If there was no success getting them on the phone a voicemail would be left asking her to call 101. All that would be said in it was nothing to worry about please call quoting Inc no xxx a similar text message would be sent

She'd be given a couple of hours to respond and if no contact was made we'd phone again. If no response a further text would be sent explaining we do need to speak to her & would rather talk to her on the phone initially but will call at her home address I there's no response to this message

Finally if there was still no response then officers would go to the house

Police officers know the risk people are at & will know their contact may be a shock to the victim so won't (hopefully) go in all guns blazing

Obviously I can't speak for everyone but that's certainly how my area would deal with this kind of call. And I'd hope most other Forces would do similar

plimm · 16/12/2023 13:15

Psychoticbreak · 16/12/2023 13:06

This. Fucking hell OP you have massively overstepped and I think you are a complete busy body but whether you have ASD or not do NOT blame that on what you have done as some of us have it fully diagnosed and would never dream of acting like you have.

Sorry, I didn't mean it like that. I'm just confused how this happened when I rang for advice trying to help her.

OP posts:
Redglitter · 16/12/2023 13:17

I don't think they're going to call her straight away, they asked me what I thought would be the best time to call her. I said probably during a week day.
Perhaps I can phone the police back with a definite day and time to call her

Thats not how it works. They're not going to sit on a report from Saturday morning til sometime during the week

Theres no point in phoning back they're going to have protocols for dealing with domestic incidents. You need to just leave it with them now. The only call you need to make is to your friend to tell her what you've done

Flowerpower2022 · 16/12/2023 13:18

OP I hope you are looking after your wellbeing and MH in all this as well as making the call to your friend asap.

Didimum · 16/12/2023 13:18

MandyMotherOfBrian · 16/12/2023 13:12

Whatever. If you deem it a pile on, then maybe that's what is needed considering the overriding advice of 'Call her immediately and tell her' is still being ignored in the OPs last post.

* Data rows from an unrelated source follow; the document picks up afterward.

(** Each action sends only its own kind of statement: [createInvoice] an
    INSERT, [updateInvoice] an UPDATE and [deleteInvoice] a DELETE; no
    parameter of an INSERT or an UPDATE is null, and the identifier of an
    UPDATE or a DELETE is the one the action was given and is never
    empty. *)
Theorem each_action_sends_its_own_statement
        drv (id : option string) (prevState : State)
        (formData : FormData.t) (rows : list Sql.Invoice)
        (st : Sql.Statement) :
  (Query st ∈ effects (createInvoice drv prevState formData rows) ->
   exists c a s, st = Sql.INSERT (Some c) (Some a) (Some s)) /\
  (Query st ∈ effects (updateInvoice drv id prevState formData rows) ->
   exists i c a s,
     id = Some i /\ i <> "" /\ st = Sql.UPDATE (Some c) (Some a) (Some s) i)
  /\
  (Query st ∈ effects (deleteInvoice drv id rows) ->
   exists i, id = Some i /\ i <> "" /\ st = Sql.DELETE i).
Proof.
  split; [| split]; intros H.
  - apply createInvoice_query in H as (data & _ & ->). eauto.
  - apply updateInvoice_query in H as (i & data & Hid & _ & ->).
    apply truthy_Some in Hid as [-> Hne]. eauto 8.
  - apply deleteInvoice_query in H as (i & Hid & ->).
    apply truthy_Some in Hid as [-> Hne]. eauto.
Qed.

Lemma each_action_sends_its_own_statement_witness :
  Query (Sql.DELETE "inv-1")
    ∈ effects (deleteInvoice Samples.up (Some "inv-1") [Samples.inv1]) /\
  exists i,
    Some "inv-1" = Some i /\ i <> "" /\ Sql.DELETE "inv-1" = Sql.DELETE i.
Proof.
  assert (H : Query (Sql.DELETE "inv-1")
                ∈ effects (deleteInvoice Samples.up (Some "inv-1")
                             [Samples.inv1])) by apply list_elem_of_here.
  split; [exact H |].
  exact (proj2 (proj2 (each_action_sends_its_own_statement Samples.up
                         (Some "inv-1") Samples.initialState
                         Samples.paid_49_99 [Samples.inv1]
                         (Sql.DELETE "inv-1"))) H).
Defined.

(** ** The status message, on every form *)

(** The text written in the schema, "Please select an invoice status.", is
    recorded by neither action on any form: what is recorded under status
    is the default text for a missing value or the default text for a value
    outside the enumeration. *)
Lemma schema_status_text_is_never_recorded
      drv (id : option string) (prevState : State) (formData : FormData.t)
      rows :
  field_errors (createInvoice drv prevState formData rows) "status"
  <> Some ["Please select an invoice status."] /\
  field_errors (updateInvoice drv id prevState formData rows) "status"
  <> Some ["Please select an invoice status."].
Proof.
  assert (Hmsg : status_message formData
                 <> "Please select an invoice status.").
  { unfold status_message.
    destruct (FormData.get formData "status"); cbn; discriminate. }
  assert (Hnone : ~ status_rejected formData ->
                  forall error,
                    omit_id_date (fields_of formData) = Zod.Failure error ->
                    Zod.flatten error !! "status"
                    <> Some ["Please select an invoice status."]).
  { intros Hn error He Hl.
    destruct (form_cases formData)
      as [(_ & error' & He' & Hkeys) | (_ & vc & va & vs & H)].
    - rewrite He in He'. injection He' as <-.
      destruct (proj1 (Hkeys "status")) as [[Hk _] | [[Hk _] | [_ Hr]]];
        [eexists; split; [exact Hl | discriminate]
        | discriminate Hk | discriminate Hk | contradiction].
    - destruct H as (_ & _ & _ & _ & _ & Hs). rewrite He in Hs.
      discriminate Hs. }
  destruct (status_field formData) as [(Rs & _) | (vs & _ & Ns & _)].
  - destruct (rejected_status_message drv prevState formData rows Rs)
      as [Hc Hu].
    split.
    + rewrite Hc. intros [= H]. contradiction.
    + destruct (truthy id) as [i |] eqn:Hid.
      * rewrite (Hu id i Hid). intros [= H]. contradiction.
      * rewrite (updateInvoice_no_id drv id prevState formData rows Hid).
        discriminate.
  - split.
    + unfold createInvoice, createInvoiceSchema.
      destruct (omit_id_date (fields_of formData)) as [data | error] eqn:E.
      * rewrite createInvoice_try_run.
        destruct (Sql.fails drv _ rows); discriminate.
      * exact (Hnone Ns error eq_refl).
    + unfold updateInvoice, updateInvoiceSchema.
      destruct (truthy id) as [i |]; [| discriminate].
      destruct (omit_id_date (fields_of formData)) as [data | error] eqn:E.
      * rewrite updateInvoice_try_run.
        destruct (Sql.fails drv _ rows); discriminate.
      * exact (Hnone Ns error eq_refl).
Qed.
(** C5. For a non-empty list of leaves the last layer holds exactly one
    node and there are ceil(log2(len)) + 1 layers; a single leaf gives a
    single layer whose head is that leaf, the loop pushing nothing
    whatever the pairing function. The class builds the same layers as
    the worker. *)
Theorem buildLayers_shape (L : list string) :
  L <> [] ->
  List.length (last (workerBuildTree digest L) []) = 1 /\
  List.length (workerBuildTree digest L)
    = Nat.log2_up (List.length L) + 1 /\
  (forall x, L = [x] ->
     workerBuildTree digest L = [[x]] /\
     lastLayerHead (workerBuildTree digest L) = Some x /\
     forall pair, buildLoop pair L = []) /\
  buildTree digest L [L] = workerBuildTree digest L.
Proof.
  intros Hne. rewrite workerBuildTree_cons. repeat split.
  - now apply buildLoop_last.
  - cbn [List.length]. rewrite buildLoop_length. lia.
  - subst L. reflexivity.
  - subst L. reflexivity.
  - intros pair. subst L. reflexivity.
Qed.

(** *** Canonical strings *)

Lemma join_canonical (bs : list Balance) :
  JS.join ","
    (map (fun b => asset b ++ JS.numberToString (balance b)) bs)
  = canonicalBalances bs.
Proof.
  unfold JS.join. induction bs as [|b bs IH]; [reflexivity |].
  destruct bs as [|b' bs]; [reflexivity |].
  cbn [map String.concat canonicalBalances] in *. rewrite IH.
  rewrite !append_assoc. reflexivity.
Qed.

Lemma stringifyAccounts_canonical (accounts : list Account) :
  stringifyAccounts accounts = map canonicalRecord accounts.
Proof.
  unfold stringifyAccounts, canonicalRecord. apply map_ext.
  intros a. now rewrite join_canonical.
Qed.

(** C6. A structured record is hashed as the digest of its canonical
    string (identifier, colon, each asset followed by its balance, pairs
    separated by commas); a plain string is hashed as it is. *)
Theorem hashData_canonical :
  (forall accounts : list Account,
      hashData digest (Balances accounts)
      = map (fun a => digest (JS.utf8 (canonicalRecord a))) accounts) /\
  (forall strings : list string,
      hashData digest (Generic strings)
      = map (fun s => digest (JS.utf8 s)) strings).
Proof.
  split; intros l; cbn [hashData]; apply map_ext; intros a.
  - rewrite stringifyAccounts_canonical. reflexivity.
  - reflexivity.
Qed.

(** *** Whole-tree verification *)

Lemma skipn_nth_cons (A : Type) (l : list A) (i : nat) (x : A) :
  nth_error l i = Some x -> skipn i l = x :: skipn (S i) l.
Proof.
  revert i. induction l as [|y l IH]; intros [|i] H; try discriminate H.
  - cbn in H. injection H as ->. reflexivity.
  - cbn [nth_error] in H. exact (IH i H).
Qed.

Lemma passes_failures (t : MerkleTree) (from count : nat) :
  passes digest t from count + failures digest t from count = count.
Proof.
  unfold passes, failures. revert from.
  induction count as [|count IH]; intros from; [reflexivity |].
  cbn [seq filter]. specialize (IH (S from)).
  destruct (leafVerifies digest t from); cbn [negb List.length]; lia.
Qed.
(** * The backlog of the QIBFT consensus core

    A shallow embedding of [consensus/qibft/core/backlog.go]: the
    admissibility check [checkMessage], the priority key [toPriority], the two
    insertion paths [storeQBFTBacklog] and [storeBacklog], and the drain
    [processBacklog], followed by the properties the specification states
    about them.

    Conventions of the embedding.
    - A [*big.Int] is an [option Z] ([None] is the nil pointer); a [uint64] is
      a [Z] whose wrap-around modulo [2^64] is written out.
    - A [float32] priority is produced only by converting a [uint64]; every
      such value is an integer, so a priority is the [Z] it denotes (negative
      zero and zero compare equal in Go, and are both [0] here).
    - [error] results are [option error], [None] being Go's [nil].
    - A run-time panic (nil dereference) is the [None] of an [option] result.
    - The mutex [backlogsMu] only serialises the three entry points; each is
      modelled as one atomic function on the [core] record. *)

From Stdlib Require Import ZArith Lia.
From stdpp Require Import gmap list sorting.

Local Open Scope Z_scope.

(** ** Views *)

(** [type View struct { Round *big.Int; Sequence *big.Int }]. *)
Record View := { Sequence : option Z; Round : option Z }.

(** The value of [var view View]: both pointers nil. *)
Definition zeroView : View := {| Sequence := None; Round := None |}.

(** A view both of whose numbers are present (what line 39 lets through). *)
Definition mkView (s r : Z) : View := {| Sequence := Some s; Round := Some r |}.

Definition fields (v : View) : option (Z * Z) :=
  match Sequence v, Round v with
  | Some s, Some r => Some (s, r)
  | _, _ => None
  end.

(** [Cmp] of two [big.Int] numbers: -1, 0 or +1. *)
Definition bigCmp (x y : Z) : Z :=
  match x ?= y with Lt => -1 | Eq => 0 | Gt => 1 end.
(** * convert_any_to_mp4_gui.py: the conversion orchestration engine

    A shallow embedding of the progress store, the audio predicate, the
    two command builders, the per-task loop of [ConverterWorker.run] and
    [cleanup_from_progress], with the properties of the design document
    stated over it.

    Conventions.
    - The file system the program looks at through [os.path.exists],
      [os.stat], [os.path.isdir] and [os.remove] is a finite map from paths
      to nodes carrying the two fields of [st] that [file_sig] reads.
    - The program's own text files ([progress.json] and its [.tmp]
      sibling) live in a second finite map from paths to contents.
    - Every observable action (a log line, an external process, a call of
      [delete_file], a save, a line of [failed.txt], a progress message) is
      appended to a trace.
    - External tools are functions given once for the whole development:
      the probe, the ffmpeg runner, the trash provider, the clock, the
      JSON reader.  The exceptions of the model are those of [os.stat] and
      [os.remove] on a path they cannot handle, of [subprocess.Popen] when
      the tool cannot be started, and of the method calls on a progress
      file that holds JSON other than an object. *)

From Stdlib Require Import ZArith String Ascii List Bool Lia.
From stdpp Require Import base option list strings gmap.

Import ListNotations.
Local Open Scope string_scope.
Local Open Scope list_scope.
Local Open Scope Z_scope.

(** ** Strings: [str.lower], [os.path.splitext] *)

Module Str.

(** [str.lower] on the ASCII range, character by character. *)
Definition lower_ascii (c : ascii) : ascii :=
  let n := N_of_ascii c in
  if ((65 <=? n) && (n <=? 90))%N then ascii_of_N (n + 32) else c.

Fixpoint lower (s : string) : string :=
  match s with
  | EmptyString => EmptyString
  | String c r => String (lower_ascii c) (lower r)
  end.

(** [s.rfind(c)]: the last index of [c], [-1] when there is none. *)
Fixpoint rfind_from (c : ascii) (s : string) (i : Z) (acc : Z) : Z :=
  match s with
  | EmptyString => acc
  | String d r =>
      rfind_from c r (i + 1) (if Ascii.eqb c d then i else acc)
  end.

Definition rfind (c : ascii) (s : string) : Z := rfind_from c s 0 (-1).

(** [s[:i]] and [s[i:]] for [0 <= i]. *)
Definition take (i : Z) (s : string) : string :=
  substring 0 (Z.to_nat i) s.

Definition drop (i : Z) (s : string) : string :=
  substring (Z.to_nat i) (String.length s - Z.to_nat i) s.

(** The [while] loop of [genericpath._splitext]: is there a character
    other than the dot in [p[i:dot]]? *)
Fixpoint has_non_dot (p : string) (i : nat) (n : nat) : bool :=
  match n with
  | O => false
  | S n' =>
      match String.get i p with
      | Some c => if Ascii.eqb c "."%char then has_non_dot p (S i) n' else true
      | None => true
      end
  end.

(** [os.path.splitext] of [posixpath] ([sep = "/"], no [altsep]). *)
Definition splitext (p : string) : string * string :=
  let sepIndex := rfind "/"%char p in
  let dotIndex := rfind "."%char p in
  if (sepIndex <? dotIndex)
     && has_non_dot p (Z.to_nat (sepIndex + 1))
                      (Z.to_nat (dotIndex - (sepIndex + 1)))
  then (take dotIndex p, drop dotIndex p)
  else (p, EmptyString).

(** Truthiness of a Python [str]. *)
Definition truthy (s : string) : bool :=
  match s with EmptyString => false | _ => true end.

End Str.

(** ** Global configuration *)

Definition AUDIO_OK_FOR_MP4 : list string := ["aac"; "mp3"].
Definition AUDIO_BITRATE : string := "192k".

(** ** File system *)

(** [FileSig]: what [file_sig] returns, the dict
    [{"size": st.st_size, "mtime_ns": st.st_mtime_ns}]. *)
Record FileSig := mkSig { sig_size : Z; sig_mtime_ns : Z }.

Definition sig_eqb (a b : FileSig) : bool :=
  (sig_size a =? sig_size b) && (sig_mtime_ns a =? sig_mtime_ns b).

(** A node of the file system: a directory or a regular file, with the
    two [os.stat] fields the program reads. *)
Record Node := mkNode { is_dir : bool; st_size : Z; st_mtime_ns : Z }.

Abbreviation FileSys := (gmap string Node).

Definition path_exists (fs : FileSys) (p : string) : bool :=
  match fs !! p with Some _ => true | None => false end.

Definition path_isdir (fs : FileSys) (p : string) : bool :=
  match fs !! p with Some n => is_dir n | None => false end.

(** [os.path.getsize]; only called behind [os.path.exists]. *)
Definition getsize (fs : FileSys) (p : string) : Z :=
  match fs !! p with Some n => st_size n | None => 0 end.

Whatever - OK, are you 15?

Your attitude helps exactly no one.

Regardless, OP’s ‘last reply’ hadn’t been made when I made my first reply, had it? So that has nothing to go with my response.

OhComeOnFFS · 16/12/2023 13:20

The very best result would be if the police contacted her in a way that her husband was unaware of and told her that you'd notified them, and ask her to come to the station at a safe time to talk to the domestic violence team.

The worst, obviously, would be if he knew she'd had that message.